### Work to complete
The required output is the lines below from the line containing "now intros ?" to the line containing "split; [exact H1|]. split; [exact H2|]. intros", inclusive, retyped exactly. No other lines belong in it.
++++ Records supplied
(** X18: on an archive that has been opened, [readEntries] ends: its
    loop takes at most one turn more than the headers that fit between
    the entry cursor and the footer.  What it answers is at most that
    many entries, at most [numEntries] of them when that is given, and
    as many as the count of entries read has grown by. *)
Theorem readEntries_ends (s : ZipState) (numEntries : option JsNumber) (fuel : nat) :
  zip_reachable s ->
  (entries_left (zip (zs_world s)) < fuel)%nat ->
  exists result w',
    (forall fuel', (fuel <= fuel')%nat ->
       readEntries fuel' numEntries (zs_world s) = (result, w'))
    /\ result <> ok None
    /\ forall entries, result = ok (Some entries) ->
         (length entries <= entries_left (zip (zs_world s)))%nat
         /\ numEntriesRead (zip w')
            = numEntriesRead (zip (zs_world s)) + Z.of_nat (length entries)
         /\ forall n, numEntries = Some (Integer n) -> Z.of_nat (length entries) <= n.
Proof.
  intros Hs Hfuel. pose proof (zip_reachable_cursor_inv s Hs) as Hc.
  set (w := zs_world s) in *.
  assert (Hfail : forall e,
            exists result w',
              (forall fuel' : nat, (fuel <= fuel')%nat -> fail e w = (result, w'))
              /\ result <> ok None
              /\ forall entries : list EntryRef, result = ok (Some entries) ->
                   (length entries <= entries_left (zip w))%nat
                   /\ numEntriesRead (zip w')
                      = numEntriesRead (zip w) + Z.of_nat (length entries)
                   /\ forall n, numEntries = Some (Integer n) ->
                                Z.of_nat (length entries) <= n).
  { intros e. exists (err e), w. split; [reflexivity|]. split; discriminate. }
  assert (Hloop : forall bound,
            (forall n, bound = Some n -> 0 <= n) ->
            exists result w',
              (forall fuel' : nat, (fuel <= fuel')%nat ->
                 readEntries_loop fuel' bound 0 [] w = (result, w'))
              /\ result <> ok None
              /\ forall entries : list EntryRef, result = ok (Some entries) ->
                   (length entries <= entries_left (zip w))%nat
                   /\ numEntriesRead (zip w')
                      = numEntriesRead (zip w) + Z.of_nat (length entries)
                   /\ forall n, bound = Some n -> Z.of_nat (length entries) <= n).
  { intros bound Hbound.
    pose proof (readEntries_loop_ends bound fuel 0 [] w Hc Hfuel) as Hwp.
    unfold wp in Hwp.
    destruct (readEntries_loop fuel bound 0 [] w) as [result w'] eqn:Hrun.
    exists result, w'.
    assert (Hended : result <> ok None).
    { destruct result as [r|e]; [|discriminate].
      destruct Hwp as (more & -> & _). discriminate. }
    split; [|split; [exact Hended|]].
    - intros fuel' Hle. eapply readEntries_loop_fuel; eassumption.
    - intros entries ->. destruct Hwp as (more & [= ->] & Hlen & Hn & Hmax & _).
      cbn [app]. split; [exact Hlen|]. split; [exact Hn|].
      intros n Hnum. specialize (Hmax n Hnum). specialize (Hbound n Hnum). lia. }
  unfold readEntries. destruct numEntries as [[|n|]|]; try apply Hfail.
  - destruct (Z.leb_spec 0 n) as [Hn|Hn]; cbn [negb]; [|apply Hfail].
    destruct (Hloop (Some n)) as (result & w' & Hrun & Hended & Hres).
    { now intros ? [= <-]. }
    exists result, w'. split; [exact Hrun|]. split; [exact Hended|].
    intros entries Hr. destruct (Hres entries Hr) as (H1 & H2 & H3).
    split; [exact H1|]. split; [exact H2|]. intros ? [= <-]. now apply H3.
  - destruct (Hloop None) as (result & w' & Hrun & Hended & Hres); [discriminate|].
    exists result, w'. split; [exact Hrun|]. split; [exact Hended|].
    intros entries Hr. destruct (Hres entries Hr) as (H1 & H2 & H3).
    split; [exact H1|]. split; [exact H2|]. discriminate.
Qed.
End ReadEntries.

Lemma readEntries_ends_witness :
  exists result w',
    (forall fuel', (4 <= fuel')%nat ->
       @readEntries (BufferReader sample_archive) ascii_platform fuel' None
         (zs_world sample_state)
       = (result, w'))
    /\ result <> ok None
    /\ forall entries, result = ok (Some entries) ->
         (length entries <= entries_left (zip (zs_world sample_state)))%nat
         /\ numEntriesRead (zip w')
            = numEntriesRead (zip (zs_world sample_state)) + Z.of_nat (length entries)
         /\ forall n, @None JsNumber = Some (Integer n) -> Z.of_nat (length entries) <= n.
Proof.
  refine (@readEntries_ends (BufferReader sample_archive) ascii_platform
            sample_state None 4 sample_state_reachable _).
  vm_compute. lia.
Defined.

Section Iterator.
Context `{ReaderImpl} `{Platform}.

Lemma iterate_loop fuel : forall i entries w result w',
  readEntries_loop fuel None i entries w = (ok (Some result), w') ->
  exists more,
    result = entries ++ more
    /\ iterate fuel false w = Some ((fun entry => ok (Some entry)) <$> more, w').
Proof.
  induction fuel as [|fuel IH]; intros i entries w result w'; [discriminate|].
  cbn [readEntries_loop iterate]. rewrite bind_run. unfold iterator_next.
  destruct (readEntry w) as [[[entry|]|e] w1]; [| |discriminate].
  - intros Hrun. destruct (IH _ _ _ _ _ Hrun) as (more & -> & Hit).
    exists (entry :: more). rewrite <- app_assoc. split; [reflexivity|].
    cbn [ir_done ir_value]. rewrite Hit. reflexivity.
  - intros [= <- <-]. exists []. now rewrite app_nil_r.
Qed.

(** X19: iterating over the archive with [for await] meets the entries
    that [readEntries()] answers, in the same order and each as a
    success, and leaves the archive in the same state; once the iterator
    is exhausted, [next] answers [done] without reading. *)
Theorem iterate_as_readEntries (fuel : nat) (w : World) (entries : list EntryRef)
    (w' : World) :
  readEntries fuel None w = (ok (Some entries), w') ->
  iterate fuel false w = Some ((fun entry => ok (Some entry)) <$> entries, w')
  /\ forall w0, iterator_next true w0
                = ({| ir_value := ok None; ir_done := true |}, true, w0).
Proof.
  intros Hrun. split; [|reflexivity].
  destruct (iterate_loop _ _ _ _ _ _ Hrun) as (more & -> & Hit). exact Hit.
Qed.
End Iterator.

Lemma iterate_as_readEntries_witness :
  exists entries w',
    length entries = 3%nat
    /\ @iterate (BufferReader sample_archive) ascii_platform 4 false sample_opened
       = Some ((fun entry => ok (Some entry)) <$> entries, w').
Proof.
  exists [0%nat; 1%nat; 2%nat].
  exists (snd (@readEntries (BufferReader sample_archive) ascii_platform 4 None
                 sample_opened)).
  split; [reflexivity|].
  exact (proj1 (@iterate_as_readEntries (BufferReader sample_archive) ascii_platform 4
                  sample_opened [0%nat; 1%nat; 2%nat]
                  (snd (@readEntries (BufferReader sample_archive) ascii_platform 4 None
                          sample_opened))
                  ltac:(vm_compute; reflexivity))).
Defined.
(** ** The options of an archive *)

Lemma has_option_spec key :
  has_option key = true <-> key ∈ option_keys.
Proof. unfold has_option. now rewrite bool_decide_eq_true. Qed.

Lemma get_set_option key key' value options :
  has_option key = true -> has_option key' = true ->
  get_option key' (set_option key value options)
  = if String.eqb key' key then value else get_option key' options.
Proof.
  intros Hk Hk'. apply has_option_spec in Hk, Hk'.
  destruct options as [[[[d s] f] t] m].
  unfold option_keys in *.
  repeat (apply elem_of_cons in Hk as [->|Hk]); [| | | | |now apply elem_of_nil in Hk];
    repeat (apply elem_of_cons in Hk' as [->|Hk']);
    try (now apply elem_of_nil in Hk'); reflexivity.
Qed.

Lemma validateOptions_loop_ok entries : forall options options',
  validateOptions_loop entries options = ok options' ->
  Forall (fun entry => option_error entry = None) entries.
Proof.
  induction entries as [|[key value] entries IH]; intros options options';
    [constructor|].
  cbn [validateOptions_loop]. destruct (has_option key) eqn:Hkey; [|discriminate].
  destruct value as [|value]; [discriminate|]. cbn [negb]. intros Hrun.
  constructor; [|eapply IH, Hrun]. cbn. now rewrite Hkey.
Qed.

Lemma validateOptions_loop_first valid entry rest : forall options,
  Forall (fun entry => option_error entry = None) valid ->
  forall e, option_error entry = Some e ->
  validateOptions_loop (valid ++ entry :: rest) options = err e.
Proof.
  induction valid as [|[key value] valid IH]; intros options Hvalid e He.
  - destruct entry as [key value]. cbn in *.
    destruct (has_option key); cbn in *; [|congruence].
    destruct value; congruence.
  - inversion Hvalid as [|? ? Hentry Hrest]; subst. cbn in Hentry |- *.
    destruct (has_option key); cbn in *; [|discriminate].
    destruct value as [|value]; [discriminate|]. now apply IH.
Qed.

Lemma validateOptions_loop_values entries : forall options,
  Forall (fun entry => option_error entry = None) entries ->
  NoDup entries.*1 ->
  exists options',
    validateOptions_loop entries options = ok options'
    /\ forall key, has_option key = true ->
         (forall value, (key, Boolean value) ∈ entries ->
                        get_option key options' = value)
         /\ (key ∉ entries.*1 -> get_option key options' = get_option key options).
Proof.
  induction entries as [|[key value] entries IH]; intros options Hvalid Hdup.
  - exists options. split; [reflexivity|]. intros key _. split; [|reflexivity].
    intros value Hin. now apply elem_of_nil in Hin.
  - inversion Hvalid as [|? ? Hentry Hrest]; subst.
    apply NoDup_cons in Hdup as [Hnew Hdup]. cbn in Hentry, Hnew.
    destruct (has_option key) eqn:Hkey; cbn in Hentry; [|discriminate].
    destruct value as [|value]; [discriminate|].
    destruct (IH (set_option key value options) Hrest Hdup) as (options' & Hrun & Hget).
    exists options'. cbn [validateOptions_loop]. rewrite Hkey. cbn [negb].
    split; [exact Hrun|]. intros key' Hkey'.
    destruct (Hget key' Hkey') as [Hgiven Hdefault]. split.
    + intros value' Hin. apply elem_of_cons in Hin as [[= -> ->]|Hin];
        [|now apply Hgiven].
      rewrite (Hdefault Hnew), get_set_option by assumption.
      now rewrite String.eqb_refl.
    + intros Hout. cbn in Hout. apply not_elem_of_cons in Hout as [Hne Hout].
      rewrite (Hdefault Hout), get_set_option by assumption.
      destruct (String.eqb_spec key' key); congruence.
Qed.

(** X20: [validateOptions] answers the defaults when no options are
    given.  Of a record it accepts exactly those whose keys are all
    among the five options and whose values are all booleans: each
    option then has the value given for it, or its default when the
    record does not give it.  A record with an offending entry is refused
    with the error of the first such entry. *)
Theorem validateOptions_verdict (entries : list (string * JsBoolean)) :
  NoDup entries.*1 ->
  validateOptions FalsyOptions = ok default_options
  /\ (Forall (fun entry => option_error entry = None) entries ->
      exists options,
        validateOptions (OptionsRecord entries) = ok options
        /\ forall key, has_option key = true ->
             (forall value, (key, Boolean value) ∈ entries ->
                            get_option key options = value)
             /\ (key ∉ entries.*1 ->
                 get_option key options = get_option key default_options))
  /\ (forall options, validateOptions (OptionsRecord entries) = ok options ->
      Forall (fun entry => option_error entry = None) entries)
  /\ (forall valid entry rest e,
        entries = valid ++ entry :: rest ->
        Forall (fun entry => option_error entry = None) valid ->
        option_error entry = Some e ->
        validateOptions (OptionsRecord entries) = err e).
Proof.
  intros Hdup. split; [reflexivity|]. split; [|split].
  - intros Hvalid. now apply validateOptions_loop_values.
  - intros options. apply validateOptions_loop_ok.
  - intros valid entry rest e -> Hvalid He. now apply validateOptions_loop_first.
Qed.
++++++++
++++ Records supplied
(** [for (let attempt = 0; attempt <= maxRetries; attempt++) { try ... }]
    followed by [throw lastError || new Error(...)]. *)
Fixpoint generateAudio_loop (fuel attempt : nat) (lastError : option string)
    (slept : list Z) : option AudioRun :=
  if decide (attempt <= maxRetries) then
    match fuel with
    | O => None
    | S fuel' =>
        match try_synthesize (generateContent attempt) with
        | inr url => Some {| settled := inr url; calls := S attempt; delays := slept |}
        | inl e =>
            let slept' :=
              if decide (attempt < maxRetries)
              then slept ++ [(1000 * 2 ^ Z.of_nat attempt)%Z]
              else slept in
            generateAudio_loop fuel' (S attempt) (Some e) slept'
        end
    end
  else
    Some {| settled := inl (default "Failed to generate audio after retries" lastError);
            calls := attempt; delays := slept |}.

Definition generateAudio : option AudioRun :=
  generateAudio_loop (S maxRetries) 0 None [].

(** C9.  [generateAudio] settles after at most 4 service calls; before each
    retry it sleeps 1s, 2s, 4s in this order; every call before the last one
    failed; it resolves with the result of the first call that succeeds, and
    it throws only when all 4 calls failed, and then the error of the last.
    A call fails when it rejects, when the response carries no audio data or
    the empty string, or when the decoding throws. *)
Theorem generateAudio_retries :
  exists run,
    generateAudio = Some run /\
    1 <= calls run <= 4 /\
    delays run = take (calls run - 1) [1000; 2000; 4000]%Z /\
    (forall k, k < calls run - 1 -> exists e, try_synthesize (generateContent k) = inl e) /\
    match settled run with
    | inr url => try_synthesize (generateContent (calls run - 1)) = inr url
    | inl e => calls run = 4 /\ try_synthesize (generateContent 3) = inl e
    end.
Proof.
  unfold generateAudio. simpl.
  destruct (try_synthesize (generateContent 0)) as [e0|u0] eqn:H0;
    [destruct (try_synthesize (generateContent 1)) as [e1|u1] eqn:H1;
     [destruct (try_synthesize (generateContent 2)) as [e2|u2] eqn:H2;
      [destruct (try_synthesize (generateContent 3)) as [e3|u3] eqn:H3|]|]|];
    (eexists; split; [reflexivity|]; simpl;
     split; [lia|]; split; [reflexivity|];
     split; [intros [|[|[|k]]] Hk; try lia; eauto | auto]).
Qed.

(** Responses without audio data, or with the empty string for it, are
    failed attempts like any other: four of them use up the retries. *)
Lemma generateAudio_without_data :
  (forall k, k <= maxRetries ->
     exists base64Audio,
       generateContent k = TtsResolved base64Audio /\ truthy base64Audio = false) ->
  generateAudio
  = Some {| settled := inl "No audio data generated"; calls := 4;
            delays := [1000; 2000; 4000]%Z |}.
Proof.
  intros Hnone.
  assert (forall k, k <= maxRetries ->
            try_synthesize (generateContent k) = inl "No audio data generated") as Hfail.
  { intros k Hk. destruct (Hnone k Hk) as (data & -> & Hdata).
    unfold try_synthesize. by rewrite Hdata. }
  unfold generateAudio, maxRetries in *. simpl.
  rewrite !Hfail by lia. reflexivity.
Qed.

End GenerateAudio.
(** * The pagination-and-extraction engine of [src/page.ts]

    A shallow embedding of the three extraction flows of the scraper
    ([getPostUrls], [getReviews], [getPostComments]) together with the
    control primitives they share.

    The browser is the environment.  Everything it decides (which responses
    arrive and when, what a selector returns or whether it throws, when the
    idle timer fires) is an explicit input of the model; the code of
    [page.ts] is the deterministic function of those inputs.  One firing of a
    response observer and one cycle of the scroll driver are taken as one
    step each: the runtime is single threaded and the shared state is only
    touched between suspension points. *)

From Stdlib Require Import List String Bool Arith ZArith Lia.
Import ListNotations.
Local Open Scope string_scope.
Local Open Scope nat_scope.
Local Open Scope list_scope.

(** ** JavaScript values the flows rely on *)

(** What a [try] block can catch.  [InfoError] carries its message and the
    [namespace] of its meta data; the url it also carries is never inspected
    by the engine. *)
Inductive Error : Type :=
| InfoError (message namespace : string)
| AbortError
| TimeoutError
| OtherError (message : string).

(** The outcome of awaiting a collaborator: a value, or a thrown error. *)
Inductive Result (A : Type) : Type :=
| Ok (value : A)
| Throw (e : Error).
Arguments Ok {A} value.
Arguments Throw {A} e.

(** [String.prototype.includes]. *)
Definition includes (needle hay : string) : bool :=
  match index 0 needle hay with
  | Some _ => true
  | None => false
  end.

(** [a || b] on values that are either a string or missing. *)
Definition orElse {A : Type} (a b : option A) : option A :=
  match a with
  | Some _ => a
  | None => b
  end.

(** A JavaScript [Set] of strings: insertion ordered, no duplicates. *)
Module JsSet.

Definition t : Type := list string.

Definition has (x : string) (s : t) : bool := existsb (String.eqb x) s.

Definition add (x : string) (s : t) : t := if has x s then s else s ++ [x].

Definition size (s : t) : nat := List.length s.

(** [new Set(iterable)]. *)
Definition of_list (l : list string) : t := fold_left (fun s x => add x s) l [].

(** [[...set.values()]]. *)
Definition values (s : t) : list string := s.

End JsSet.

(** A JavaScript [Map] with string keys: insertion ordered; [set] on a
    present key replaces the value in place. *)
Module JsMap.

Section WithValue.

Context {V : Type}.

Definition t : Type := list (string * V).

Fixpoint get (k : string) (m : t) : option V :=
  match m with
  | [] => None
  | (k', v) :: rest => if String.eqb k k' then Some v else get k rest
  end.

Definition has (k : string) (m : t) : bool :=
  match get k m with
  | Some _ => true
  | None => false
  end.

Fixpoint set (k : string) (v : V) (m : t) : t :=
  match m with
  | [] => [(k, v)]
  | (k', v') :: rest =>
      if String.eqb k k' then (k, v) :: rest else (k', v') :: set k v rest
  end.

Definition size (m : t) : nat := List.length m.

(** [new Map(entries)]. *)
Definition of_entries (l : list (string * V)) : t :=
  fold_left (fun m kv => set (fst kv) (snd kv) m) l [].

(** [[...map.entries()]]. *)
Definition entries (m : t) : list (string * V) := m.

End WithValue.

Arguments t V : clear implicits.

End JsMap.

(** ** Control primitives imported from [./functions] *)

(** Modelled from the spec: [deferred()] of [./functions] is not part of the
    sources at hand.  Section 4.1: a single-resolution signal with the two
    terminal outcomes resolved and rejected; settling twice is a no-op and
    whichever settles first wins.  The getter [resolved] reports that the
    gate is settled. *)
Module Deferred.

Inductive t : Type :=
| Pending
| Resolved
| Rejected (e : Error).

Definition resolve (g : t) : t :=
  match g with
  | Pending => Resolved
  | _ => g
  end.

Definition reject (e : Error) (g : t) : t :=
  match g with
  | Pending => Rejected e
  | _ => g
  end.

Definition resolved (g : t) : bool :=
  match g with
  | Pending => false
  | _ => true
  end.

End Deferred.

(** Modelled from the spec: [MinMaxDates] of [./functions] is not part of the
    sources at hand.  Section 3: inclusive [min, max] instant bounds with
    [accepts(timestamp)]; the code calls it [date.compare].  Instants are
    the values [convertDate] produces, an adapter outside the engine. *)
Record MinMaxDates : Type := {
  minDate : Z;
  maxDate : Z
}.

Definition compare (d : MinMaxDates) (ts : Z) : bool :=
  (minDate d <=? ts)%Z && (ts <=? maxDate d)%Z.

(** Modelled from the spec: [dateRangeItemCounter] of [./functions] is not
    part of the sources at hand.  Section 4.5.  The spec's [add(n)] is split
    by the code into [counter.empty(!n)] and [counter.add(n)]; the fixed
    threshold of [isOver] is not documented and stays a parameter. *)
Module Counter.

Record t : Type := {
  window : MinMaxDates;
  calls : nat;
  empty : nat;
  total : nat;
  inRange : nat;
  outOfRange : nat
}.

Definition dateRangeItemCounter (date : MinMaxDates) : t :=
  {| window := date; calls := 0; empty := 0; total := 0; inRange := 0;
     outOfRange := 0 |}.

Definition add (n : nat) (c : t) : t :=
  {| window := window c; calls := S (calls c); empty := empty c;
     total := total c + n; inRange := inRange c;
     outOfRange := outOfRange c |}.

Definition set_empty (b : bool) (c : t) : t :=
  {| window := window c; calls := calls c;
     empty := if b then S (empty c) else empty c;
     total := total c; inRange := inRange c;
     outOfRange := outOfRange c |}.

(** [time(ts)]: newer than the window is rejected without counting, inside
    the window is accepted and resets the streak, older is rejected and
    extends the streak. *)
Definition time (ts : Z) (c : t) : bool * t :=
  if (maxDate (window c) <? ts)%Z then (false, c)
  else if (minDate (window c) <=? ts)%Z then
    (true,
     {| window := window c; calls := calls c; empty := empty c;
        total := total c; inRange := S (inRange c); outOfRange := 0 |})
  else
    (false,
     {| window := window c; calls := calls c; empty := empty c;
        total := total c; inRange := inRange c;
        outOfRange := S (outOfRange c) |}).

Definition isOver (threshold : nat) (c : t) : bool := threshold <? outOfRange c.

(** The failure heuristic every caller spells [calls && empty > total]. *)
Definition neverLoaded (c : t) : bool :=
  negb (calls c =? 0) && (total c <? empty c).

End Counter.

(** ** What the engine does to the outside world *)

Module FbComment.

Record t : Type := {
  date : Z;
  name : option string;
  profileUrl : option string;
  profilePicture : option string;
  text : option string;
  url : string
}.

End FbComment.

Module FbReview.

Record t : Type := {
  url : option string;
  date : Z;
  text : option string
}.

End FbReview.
++++++++
### Exercise output
    { now intros ? [= <-]. }
    exists result, w'. split; [exact Hrun|]. split; [exact Hended|].
    intros entries Hr. destruct (Hres entries Hr) as (H1 & H2 & H3).
    split; [exact H1|]. split; [exact H2|]. intros ? [= <-]. now apply H3.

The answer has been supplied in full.